BEIJING (Reuters) – Profits at China’s industrial firms grew in October for a sixth consecutive month and at their quickest pace since early 2017, pointing to a steady recovery in the manufacturing sector after it was hard hit by the COVID-19 pandemic.
Profits at Chinese industrial firms surged 28.2% year-on-year in October to 642.91 billion yuan ($97.79 billion), National Bureau of Statistics (NBS) data showed on Friday, after rising 10.1% in September versus the previous year.
That was the biggest monthly profit growth since Jan-Feb 2017. The NBS combines the results for January and February to exclude distortions caused by the week-long Lunar New Year.
Zhu Hong, a senior statistician at the NBS, said the sharp jump was helped by rising investment income. It also came from a low base in October 2019, Zhu said.

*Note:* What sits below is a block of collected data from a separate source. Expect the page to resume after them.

Lemma generate_code_ok (p : program) (st : cg_state) :
  program_stack_ok p = true -> generate p = Ok st -> code_ok (code st) = true.
Proof.
  intros Hok H. unfold code_ok. rewrite (labels_wf_closed _ _ _ (generate_wf _ _ H)). simpl.
  destruct (generate_stacksize _ _ Hok H) as [m Hm]. unfold stack_ok. rewrite Hm. simpl.
  destruct p as [c]. simpl in H, Hok. destruct (cmd_flow c) as [f|] eqn:Hf; [|discriminate].
  inv_bind. subst. simpl.
  destruct (proj1 gen_asm c _ _ _ Hf E) as (k & Hc & _ & P). rewrite Hc. simpl.
  apply forallb_forall. intros i Hi%list_elem_of_In. rewrite Forall_forall in P.
  rewrite !elem_of_app, !list_elem_of_singleton in Hi. destruct Hi as [[Hi| ->]| ->]; [by apply P|done|done].
Qed.

(** C15: [CodeGen.generate] in full returns a code object whenever the
    tree-walking part succeeds and the lists are short enough for 16-bit
    jumps: the assembly step it ends with never raises on generated
    code. *)
Theorem generate_assembles (int_is : Z -> Z -> bool) (p : program) (st : cg_state) :
  program_stack_ok p = true -> generate p = Ok st -> code_small (code st) = true ->
  exists co, generate_code int_is p = Ok co.
Proof.
  intros Hok H Hs. unfold generate_code. rewrite H.
  destruct (to_code_total int_is (code st) [] "gencode" (generate_code_ok _ _ Hok H) Hs) as [co ->].
  by exists co.
Qed.

Lemma generate_assembles_witness :
  exists st co,
    generate (Program (LetCommand
      (FunctionDeclaration "f" [("n", "Integer")] "Integer"
         (IfCommand (BinaryExpression (VnameExpression "n") "<" (IntegerExpression 1))
            (ReturnCommand (IntegerExpression 0))
            (ReturnCommand (CallExpression "f" [BinaryExpression (VnameExpression "n") "-" (IntegerExpression 1)]))))
      (CallCommand "putint" [CallExpression "f" [IntegerExpression 3]]))) = Ok st /\
    code_small (code st) = true /\
    generate_code cpython_int_is (Program (LetCommand
      (FunctionDeclaration "f" [("n", "Integer")] "Integer"
         (IfCommand (BinaryExpression (VnameExpression "n") "<" (IntegerExpression 1))
            (ReturnCommand (IntegerExpression 0))
            (ReturnCommand (CallExpression "f" [BinaryExpression (VnameExpression "n") "-" (IntegerExpression 1)]))))
      (CallCommand "putint" [CallExpression "f" [IntegerExpression 3]]))) = Ok co.
Proof.
  match goal with |- exists st co, generate ?p = Ok st /\ _ =>
    destruct (generate p) as [st|e] eqn:H; [|vm_compute in H; discriminate] end.
  exists st. assert (Hs : code_small (code st) = true).
  { pose proof H as H'. vm_compute in H'. injection H' as <-. vm_compute. reflexivity. }
  pose proof (fun Hok => generate_assembles cpython_int_is _ _ Hok H Hs) as G.
  destruct G as [co Hco]; [vm_compute; reflexivity|].
  exists co. split; [reflexivity|]. split; [exact Hs|exact Hco].
Defined.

China’s industrial sector has seen an impressive recovery from the coronavirus fallout, helped by resilient demand for the country’s exports. Premier Li Keqiang said on Tuesday he expects Chinese economic activity to return to a reasonable range next year.
For the January-October period, industrial firms’ profits rose 0.7% on an annual basis, after falling 2.4% in the first nine months of 2020 compared with the same period last year.
That growth was driven by the equipment manufacturing and the electronic sectors, while the auto manufacturing sector also saw a steady recovery in profits, Zhu said in a statement.
Liabilities at industrial firms rose 6.8% on-year at end-October, versus a 6.6% growth as of end-September.
Earnings at China’s state-owned industrial firms were down 7.5% on an annual basis for the first ten months, compared with a 14.3% on-year decline in the January-September period, the statistics bureau data showed.
Private sector profits grew 1.1% on-year in the January-October period, compared with a 0.5% decline in the first nine months.
The industrial profit data covers large firms with annual revenue of over 20 million yuan from their main operations.